* _YOUR ASSIGNMENT_
From the entries below, return every line that includes the word "Local".

* _Stored data_
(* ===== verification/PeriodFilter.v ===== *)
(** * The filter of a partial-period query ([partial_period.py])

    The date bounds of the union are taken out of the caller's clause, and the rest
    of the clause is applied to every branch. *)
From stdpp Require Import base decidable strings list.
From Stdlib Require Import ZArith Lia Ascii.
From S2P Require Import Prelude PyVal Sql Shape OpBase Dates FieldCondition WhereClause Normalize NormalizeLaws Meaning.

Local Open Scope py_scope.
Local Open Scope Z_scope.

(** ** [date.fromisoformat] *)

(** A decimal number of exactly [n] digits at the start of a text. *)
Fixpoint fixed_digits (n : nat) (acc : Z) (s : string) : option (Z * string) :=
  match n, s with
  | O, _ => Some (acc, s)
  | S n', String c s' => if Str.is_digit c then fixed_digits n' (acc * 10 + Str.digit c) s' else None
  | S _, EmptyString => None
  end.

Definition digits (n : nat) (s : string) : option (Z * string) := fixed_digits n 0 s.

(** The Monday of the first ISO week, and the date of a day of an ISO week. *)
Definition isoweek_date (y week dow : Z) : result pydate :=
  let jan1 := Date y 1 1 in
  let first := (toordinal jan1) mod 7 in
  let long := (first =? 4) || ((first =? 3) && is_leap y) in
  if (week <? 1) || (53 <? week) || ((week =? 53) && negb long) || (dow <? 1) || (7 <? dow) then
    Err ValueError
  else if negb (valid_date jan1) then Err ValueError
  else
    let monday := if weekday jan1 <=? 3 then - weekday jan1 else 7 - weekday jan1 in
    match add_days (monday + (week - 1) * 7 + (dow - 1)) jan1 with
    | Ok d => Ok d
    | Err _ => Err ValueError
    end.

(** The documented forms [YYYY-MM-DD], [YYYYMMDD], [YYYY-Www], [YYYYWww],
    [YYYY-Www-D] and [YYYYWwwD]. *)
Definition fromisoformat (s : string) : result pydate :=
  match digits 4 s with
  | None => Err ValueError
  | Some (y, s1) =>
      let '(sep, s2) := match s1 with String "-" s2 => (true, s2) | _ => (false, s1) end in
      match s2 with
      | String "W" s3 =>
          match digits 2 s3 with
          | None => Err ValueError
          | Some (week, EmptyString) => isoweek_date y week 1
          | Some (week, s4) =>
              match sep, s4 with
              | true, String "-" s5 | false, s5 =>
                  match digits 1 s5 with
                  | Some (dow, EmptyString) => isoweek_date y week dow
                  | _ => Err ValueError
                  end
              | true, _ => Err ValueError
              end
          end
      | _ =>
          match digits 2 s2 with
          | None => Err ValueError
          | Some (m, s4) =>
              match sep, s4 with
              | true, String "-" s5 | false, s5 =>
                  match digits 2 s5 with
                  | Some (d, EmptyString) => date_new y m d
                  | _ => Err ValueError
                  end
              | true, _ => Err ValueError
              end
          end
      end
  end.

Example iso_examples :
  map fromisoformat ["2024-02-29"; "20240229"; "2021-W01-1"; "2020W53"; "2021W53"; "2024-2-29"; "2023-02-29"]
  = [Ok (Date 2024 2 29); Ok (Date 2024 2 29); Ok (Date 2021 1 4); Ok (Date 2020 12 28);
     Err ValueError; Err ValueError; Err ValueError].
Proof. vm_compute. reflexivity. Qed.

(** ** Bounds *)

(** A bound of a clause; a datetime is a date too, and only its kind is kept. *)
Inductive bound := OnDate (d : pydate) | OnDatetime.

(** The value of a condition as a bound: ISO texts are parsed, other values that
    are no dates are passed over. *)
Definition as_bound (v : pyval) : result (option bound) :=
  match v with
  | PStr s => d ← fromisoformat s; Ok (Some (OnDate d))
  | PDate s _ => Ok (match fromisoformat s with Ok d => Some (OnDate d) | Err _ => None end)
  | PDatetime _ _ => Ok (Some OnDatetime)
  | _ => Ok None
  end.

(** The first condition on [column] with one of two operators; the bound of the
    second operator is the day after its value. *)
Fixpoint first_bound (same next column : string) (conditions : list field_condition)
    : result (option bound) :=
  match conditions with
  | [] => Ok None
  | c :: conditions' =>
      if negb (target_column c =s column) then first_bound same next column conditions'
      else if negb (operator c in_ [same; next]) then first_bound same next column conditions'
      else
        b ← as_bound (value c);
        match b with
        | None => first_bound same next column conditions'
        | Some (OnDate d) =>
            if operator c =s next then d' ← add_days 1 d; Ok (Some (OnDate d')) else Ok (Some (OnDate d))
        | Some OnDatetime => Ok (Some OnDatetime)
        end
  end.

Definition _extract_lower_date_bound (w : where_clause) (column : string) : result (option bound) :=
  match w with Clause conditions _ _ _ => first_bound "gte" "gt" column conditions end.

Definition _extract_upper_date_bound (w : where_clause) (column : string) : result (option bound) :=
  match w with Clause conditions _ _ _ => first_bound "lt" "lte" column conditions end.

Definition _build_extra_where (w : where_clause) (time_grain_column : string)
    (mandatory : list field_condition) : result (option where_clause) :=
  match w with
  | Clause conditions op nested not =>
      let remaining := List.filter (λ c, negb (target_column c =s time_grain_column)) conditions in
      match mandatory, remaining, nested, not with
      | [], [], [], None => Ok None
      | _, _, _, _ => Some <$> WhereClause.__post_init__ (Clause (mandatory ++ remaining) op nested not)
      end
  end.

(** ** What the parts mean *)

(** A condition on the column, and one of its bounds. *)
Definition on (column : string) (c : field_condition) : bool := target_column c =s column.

* _RESPONSE BELOW_
Local Open Scope py_scope.
Local Open Scope Z_scope.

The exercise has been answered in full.